(Items from a data source)

>>>

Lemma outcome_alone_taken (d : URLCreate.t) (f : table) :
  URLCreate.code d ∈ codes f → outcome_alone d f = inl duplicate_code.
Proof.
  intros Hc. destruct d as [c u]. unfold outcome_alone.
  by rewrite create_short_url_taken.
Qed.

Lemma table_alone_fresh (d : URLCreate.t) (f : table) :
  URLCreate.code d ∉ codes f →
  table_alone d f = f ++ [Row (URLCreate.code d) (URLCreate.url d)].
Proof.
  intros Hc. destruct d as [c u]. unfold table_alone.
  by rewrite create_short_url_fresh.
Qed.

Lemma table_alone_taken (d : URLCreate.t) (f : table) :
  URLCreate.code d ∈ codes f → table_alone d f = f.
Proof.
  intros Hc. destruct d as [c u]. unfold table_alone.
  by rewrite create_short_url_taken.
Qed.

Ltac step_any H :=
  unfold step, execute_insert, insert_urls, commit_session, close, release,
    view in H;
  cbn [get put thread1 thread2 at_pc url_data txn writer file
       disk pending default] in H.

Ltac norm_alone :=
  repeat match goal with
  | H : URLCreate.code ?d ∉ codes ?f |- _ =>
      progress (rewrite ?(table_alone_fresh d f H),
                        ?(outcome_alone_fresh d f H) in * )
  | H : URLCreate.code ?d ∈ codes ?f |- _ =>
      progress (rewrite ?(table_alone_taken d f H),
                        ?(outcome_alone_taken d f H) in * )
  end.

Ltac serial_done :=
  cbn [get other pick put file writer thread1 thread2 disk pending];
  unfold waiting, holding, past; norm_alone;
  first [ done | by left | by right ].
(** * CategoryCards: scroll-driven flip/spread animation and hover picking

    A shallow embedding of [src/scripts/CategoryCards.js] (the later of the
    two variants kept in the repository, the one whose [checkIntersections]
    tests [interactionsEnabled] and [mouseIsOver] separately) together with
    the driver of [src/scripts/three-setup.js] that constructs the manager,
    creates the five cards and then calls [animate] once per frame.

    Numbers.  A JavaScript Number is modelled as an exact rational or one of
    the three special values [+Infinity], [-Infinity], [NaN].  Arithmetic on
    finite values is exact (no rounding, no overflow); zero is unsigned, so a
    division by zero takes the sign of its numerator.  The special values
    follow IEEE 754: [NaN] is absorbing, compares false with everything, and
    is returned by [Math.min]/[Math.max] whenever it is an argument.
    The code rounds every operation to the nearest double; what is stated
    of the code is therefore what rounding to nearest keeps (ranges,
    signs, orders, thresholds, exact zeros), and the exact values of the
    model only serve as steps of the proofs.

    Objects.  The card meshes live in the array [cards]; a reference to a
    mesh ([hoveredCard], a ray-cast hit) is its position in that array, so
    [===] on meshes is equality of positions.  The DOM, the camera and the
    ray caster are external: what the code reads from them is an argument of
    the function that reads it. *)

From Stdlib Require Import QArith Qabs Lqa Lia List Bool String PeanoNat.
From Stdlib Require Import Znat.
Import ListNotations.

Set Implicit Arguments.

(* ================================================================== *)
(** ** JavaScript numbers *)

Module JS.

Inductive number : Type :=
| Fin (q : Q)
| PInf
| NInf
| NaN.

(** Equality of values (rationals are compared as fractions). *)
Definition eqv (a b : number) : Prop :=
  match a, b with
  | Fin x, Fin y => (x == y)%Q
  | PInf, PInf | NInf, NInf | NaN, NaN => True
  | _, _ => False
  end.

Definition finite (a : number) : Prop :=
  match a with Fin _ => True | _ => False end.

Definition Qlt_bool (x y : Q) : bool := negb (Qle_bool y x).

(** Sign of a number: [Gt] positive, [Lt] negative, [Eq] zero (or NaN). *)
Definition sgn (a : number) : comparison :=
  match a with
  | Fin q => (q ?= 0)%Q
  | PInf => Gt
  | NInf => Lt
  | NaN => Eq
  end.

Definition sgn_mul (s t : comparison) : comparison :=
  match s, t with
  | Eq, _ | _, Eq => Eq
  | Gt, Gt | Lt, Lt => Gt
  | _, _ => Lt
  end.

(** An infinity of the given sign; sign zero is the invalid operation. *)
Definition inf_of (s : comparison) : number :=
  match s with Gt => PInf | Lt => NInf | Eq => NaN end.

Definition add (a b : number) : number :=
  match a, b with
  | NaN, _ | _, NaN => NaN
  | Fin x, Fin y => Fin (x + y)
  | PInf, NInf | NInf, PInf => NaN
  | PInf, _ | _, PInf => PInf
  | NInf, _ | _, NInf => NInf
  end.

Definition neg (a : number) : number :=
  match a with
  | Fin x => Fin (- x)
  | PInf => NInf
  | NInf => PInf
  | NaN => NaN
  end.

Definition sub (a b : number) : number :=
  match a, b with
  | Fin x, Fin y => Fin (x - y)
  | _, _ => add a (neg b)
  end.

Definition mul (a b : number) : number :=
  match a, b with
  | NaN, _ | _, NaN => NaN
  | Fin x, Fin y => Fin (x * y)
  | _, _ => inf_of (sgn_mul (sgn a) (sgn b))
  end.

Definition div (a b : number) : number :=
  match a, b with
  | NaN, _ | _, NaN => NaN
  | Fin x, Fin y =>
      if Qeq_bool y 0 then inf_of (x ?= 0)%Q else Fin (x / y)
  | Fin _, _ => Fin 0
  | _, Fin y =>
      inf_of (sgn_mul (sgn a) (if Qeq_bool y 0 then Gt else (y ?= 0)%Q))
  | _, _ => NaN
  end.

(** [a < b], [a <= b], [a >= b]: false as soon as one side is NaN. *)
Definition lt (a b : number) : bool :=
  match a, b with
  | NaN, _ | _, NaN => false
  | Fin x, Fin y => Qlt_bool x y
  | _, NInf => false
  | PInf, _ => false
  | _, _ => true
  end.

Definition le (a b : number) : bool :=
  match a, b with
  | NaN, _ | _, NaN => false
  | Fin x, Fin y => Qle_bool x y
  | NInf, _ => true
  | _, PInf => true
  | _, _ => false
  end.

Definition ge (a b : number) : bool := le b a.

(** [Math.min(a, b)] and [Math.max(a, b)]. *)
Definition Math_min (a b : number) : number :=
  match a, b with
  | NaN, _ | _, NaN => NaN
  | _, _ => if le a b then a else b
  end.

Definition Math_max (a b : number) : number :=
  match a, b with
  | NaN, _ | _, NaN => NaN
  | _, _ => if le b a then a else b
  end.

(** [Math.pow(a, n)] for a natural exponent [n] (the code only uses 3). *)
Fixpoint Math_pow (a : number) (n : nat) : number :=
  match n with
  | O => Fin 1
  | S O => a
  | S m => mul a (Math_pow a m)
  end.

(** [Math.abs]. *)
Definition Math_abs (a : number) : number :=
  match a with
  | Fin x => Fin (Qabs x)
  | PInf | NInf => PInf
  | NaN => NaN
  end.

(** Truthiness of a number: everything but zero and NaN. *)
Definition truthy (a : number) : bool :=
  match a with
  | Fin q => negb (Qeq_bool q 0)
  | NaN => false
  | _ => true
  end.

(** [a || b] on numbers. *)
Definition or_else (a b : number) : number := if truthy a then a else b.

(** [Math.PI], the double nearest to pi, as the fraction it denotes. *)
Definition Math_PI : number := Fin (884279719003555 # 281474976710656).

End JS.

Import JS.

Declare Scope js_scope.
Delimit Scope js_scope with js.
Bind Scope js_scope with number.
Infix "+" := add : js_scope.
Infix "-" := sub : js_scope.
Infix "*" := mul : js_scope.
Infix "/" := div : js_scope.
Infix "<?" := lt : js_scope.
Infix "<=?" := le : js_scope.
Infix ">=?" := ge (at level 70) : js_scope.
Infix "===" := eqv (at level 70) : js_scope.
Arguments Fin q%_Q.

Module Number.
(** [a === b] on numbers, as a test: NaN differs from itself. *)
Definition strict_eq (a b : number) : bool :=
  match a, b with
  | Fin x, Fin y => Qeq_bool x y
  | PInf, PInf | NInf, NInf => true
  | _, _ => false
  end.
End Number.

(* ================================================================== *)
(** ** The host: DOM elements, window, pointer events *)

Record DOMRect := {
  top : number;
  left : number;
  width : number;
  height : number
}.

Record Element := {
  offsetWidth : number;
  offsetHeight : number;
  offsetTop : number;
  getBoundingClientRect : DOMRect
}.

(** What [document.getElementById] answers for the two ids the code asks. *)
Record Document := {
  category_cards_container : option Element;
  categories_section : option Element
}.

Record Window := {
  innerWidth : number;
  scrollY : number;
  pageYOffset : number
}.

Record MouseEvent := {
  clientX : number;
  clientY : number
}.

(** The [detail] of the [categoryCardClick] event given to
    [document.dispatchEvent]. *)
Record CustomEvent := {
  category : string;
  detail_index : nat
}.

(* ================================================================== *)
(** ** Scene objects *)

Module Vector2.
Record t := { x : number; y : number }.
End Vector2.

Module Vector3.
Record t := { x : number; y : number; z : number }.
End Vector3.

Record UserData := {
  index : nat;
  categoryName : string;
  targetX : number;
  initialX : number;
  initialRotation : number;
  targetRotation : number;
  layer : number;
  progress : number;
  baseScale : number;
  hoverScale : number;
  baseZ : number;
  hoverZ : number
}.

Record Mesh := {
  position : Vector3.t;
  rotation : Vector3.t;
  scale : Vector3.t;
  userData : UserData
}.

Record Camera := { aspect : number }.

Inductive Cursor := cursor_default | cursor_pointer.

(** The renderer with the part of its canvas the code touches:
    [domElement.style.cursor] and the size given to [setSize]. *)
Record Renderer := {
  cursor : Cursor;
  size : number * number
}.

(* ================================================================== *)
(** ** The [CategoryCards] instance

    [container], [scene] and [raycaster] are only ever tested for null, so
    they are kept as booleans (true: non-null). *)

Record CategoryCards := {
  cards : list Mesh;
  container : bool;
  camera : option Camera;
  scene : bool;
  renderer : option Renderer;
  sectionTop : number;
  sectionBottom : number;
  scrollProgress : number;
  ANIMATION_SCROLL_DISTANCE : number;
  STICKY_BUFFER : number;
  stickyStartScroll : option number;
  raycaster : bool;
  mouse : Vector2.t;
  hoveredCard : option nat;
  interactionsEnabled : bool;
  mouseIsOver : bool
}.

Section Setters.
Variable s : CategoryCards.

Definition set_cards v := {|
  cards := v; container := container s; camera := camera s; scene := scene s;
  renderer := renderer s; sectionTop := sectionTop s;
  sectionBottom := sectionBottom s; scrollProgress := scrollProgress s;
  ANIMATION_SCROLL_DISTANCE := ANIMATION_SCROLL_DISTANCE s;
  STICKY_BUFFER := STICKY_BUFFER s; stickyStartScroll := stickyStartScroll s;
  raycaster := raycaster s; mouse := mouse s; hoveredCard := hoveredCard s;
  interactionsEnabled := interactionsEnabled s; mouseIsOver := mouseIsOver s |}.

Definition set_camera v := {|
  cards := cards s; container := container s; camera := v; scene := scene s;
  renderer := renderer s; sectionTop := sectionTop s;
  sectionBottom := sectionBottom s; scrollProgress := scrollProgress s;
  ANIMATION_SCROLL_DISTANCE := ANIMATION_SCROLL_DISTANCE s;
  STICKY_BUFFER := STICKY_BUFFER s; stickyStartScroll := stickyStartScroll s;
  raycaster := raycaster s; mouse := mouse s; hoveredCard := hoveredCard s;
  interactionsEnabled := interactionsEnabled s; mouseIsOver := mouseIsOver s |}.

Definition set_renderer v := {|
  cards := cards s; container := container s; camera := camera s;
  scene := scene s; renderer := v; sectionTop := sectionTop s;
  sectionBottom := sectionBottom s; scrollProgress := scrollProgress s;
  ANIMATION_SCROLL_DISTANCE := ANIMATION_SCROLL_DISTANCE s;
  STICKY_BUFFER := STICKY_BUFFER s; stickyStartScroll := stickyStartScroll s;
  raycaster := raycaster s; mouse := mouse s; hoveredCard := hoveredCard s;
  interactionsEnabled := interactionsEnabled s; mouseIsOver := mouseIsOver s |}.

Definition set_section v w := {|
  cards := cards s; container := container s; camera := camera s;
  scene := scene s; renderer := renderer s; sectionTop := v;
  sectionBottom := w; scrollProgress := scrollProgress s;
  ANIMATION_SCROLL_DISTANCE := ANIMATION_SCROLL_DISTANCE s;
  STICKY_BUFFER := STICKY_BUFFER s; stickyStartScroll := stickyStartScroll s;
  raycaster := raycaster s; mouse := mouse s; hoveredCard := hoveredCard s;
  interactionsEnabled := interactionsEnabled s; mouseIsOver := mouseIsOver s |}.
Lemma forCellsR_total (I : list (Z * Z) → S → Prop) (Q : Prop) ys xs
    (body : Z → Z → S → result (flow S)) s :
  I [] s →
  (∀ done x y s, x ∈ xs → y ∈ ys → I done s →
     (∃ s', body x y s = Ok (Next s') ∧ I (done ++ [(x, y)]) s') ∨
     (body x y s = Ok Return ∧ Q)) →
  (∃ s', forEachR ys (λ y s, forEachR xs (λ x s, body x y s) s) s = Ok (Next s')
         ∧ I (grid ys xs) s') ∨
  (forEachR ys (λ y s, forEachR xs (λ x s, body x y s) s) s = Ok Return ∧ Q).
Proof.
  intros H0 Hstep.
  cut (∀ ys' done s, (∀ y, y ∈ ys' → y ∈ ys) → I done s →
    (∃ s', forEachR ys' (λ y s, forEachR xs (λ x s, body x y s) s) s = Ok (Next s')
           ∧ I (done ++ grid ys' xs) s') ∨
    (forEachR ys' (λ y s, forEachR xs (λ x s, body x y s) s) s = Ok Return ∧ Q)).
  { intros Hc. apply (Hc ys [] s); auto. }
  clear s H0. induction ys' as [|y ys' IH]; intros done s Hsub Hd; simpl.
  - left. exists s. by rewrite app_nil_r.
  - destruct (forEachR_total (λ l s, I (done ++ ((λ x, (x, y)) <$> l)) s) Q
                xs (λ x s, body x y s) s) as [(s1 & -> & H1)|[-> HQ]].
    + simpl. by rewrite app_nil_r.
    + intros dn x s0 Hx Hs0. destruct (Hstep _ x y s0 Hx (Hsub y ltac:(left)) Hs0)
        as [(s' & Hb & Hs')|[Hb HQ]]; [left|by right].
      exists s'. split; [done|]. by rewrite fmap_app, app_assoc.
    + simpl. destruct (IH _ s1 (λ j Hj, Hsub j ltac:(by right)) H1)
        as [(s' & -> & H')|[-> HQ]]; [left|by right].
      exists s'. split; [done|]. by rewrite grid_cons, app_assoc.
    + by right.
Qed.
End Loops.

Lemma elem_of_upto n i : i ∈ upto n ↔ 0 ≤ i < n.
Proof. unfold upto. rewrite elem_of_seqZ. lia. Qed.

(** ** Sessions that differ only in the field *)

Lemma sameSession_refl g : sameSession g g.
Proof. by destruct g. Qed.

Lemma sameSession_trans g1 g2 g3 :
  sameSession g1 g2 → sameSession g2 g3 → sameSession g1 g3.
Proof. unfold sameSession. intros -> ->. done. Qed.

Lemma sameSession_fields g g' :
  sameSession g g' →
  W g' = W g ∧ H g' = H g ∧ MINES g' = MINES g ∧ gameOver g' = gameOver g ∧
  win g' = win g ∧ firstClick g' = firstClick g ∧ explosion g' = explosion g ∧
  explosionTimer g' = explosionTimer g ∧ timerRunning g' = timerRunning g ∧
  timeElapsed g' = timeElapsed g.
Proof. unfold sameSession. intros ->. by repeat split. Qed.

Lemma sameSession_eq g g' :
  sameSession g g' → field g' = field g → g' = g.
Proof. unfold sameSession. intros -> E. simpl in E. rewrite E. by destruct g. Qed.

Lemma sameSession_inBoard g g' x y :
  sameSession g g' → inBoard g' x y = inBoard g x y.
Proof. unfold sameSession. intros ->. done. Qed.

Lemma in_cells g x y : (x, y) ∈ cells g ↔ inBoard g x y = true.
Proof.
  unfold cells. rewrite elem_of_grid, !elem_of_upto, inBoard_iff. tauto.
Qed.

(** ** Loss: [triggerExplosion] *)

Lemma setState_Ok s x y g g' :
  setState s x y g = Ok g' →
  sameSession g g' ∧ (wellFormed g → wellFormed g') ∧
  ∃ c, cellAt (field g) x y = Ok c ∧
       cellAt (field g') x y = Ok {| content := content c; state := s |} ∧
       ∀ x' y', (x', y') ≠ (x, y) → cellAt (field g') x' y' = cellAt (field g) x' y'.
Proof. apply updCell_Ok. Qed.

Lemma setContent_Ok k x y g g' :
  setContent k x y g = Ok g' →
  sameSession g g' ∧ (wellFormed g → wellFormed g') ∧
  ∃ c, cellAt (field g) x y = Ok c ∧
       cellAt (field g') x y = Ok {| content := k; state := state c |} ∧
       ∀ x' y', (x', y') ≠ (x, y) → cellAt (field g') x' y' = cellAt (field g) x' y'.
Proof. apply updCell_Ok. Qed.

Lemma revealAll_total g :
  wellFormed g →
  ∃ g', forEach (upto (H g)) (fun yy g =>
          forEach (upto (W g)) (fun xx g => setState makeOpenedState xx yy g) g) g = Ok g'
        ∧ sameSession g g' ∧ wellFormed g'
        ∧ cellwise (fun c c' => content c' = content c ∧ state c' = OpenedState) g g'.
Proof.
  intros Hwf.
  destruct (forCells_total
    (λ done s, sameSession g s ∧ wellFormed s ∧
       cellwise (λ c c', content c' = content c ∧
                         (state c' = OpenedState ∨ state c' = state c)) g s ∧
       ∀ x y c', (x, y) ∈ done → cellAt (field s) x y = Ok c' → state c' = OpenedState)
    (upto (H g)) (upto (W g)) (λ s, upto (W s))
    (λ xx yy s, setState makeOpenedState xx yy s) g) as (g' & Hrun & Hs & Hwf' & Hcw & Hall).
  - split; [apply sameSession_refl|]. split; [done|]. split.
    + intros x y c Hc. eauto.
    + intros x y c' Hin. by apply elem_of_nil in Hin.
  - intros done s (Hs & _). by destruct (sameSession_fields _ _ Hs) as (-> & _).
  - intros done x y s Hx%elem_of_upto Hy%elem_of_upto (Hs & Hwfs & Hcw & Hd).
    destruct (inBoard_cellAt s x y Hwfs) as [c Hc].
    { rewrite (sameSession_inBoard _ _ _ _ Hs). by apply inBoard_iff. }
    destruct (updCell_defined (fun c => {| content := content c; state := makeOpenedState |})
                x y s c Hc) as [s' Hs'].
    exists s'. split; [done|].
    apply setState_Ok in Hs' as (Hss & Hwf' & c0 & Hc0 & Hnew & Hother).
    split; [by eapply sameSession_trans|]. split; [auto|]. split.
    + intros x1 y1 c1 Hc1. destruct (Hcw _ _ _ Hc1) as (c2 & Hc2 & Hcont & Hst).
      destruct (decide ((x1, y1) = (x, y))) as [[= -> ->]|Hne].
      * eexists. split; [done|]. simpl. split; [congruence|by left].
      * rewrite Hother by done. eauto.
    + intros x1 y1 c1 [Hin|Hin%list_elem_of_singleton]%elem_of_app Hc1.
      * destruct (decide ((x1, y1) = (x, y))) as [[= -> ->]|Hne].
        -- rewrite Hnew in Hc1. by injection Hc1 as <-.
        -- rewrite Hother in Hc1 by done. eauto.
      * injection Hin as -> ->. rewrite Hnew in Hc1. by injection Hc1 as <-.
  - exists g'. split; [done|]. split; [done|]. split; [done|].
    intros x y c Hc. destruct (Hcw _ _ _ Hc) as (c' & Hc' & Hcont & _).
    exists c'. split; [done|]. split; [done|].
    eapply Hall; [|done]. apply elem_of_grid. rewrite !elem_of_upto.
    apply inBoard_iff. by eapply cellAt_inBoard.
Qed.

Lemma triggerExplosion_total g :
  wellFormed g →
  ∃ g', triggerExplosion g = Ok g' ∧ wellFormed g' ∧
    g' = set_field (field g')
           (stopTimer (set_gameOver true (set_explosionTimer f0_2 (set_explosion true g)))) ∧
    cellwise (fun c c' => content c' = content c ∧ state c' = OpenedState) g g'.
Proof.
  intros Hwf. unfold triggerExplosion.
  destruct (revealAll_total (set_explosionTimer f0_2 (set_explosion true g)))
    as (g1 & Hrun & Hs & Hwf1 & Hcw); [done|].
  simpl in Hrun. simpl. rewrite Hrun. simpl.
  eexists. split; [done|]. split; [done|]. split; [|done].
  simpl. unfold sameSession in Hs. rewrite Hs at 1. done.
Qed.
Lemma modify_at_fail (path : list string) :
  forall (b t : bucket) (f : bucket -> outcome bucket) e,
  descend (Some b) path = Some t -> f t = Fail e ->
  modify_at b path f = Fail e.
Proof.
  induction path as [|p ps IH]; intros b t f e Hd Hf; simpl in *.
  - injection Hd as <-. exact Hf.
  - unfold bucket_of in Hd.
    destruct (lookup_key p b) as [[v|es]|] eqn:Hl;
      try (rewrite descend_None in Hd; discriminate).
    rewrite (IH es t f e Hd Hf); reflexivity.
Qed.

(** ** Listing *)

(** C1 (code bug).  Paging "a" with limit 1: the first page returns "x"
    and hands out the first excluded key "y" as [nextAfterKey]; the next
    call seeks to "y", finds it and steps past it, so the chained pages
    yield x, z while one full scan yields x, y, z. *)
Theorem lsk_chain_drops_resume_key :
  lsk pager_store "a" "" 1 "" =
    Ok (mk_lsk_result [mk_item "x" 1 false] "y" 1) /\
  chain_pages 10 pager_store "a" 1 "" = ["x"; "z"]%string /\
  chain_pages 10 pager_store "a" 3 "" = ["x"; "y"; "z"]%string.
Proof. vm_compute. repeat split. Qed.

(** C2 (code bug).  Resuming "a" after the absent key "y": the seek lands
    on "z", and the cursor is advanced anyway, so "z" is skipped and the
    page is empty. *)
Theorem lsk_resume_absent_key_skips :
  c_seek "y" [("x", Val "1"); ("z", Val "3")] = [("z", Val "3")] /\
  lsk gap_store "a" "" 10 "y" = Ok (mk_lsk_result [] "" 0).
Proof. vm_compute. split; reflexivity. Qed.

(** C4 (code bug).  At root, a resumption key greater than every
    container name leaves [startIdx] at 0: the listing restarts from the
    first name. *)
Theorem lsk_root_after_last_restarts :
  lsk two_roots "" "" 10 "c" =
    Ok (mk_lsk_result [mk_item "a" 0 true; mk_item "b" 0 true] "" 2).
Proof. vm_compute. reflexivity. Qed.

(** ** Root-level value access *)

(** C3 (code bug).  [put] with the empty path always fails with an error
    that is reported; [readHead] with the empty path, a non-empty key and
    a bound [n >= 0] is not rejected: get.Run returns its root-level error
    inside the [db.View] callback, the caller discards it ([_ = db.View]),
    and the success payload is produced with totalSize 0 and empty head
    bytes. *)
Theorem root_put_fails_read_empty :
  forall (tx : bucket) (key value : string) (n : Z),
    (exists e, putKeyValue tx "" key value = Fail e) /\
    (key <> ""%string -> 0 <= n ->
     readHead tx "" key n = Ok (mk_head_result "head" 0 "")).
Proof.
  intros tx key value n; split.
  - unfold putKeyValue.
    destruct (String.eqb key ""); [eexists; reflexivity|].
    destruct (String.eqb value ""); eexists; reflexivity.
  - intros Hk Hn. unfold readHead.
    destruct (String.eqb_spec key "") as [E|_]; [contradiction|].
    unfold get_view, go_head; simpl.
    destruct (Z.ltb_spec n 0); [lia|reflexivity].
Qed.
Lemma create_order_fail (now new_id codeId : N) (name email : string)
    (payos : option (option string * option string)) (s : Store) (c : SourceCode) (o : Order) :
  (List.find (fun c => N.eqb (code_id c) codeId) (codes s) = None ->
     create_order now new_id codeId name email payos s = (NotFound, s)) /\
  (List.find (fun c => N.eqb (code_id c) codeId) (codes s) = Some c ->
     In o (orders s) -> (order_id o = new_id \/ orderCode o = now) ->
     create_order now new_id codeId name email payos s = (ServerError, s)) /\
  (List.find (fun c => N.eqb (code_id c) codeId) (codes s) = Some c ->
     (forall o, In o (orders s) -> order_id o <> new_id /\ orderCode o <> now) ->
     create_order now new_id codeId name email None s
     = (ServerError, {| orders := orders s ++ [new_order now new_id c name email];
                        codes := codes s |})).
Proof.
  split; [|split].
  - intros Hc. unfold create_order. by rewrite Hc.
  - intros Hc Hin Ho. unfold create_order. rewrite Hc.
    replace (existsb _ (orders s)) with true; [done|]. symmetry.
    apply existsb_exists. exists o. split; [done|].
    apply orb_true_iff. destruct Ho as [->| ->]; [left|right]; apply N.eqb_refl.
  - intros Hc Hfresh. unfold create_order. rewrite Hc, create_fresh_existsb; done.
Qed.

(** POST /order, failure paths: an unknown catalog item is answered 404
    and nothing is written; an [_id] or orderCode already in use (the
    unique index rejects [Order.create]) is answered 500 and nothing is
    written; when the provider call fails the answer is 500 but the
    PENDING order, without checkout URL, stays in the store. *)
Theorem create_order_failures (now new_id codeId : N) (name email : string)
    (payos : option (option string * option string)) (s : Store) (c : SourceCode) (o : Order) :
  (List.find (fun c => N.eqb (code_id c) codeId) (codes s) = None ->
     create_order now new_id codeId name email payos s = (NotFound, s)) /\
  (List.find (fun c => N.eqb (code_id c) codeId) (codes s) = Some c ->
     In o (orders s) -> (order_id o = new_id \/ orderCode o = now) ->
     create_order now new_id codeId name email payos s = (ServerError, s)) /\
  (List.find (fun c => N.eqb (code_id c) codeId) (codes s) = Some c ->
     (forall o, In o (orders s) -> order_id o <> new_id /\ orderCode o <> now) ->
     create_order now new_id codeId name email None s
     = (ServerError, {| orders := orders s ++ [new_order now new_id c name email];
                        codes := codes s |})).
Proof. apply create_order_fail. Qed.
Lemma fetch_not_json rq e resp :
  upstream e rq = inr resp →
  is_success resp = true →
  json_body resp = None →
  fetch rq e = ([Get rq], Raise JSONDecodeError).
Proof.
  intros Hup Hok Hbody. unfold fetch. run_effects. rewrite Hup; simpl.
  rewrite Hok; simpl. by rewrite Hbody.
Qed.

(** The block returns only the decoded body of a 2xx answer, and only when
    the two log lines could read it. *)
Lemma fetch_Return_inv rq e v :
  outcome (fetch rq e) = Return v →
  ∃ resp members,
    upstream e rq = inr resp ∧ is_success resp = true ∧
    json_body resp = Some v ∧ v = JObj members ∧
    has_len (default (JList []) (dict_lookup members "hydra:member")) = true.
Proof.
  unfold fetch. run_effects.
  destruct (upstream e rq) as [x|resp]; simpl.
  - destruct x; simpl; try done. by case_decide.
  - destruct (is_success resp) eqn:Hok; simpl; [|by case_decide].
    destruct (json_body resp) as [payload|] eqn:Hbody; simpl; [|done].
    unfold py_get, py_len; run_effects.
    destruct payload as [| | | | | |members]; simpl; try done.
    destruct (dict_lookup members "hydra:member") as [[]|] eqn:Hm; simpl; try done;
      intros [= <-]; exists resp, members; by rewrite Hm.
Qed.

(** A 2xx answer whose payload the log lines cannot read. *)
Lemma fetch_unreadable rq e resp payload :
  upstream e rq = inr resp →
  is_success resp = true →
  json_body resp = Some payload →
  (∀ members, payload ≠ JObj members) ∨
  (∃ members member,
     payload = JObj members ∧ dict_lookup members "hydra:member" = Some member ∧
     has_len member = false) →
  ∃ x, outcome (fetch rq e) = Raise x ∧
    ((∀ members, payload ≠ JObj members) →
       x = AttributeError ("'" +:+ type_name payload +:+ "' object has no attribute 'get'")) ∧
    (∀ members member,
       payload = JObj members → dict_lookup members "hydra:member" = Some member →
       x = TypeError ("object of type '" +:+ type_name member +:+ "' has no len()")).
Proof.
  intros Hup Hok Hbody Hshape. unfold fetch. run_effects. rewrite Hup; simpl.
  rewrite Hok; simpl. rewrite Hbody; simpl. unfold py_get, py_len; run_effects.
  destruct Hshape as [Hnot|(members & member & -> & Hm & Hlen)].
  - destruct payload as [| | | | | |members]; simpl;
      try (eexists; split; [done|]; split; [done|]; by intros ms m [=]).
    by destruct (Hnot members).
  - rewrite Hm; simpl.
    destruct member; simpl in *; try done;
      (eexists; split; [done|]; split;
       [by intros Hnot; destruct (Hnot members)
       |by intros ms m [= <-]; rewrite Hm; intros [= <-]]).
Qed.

<<<

> _The problem_
If a line above includes the string "rounding", pick it out.

> _Result of this task_
    finite values is exact (no rounding, no overflow); zero is unsigned, so a
    of the code is therefore what rounding to nearest keeps (ranges,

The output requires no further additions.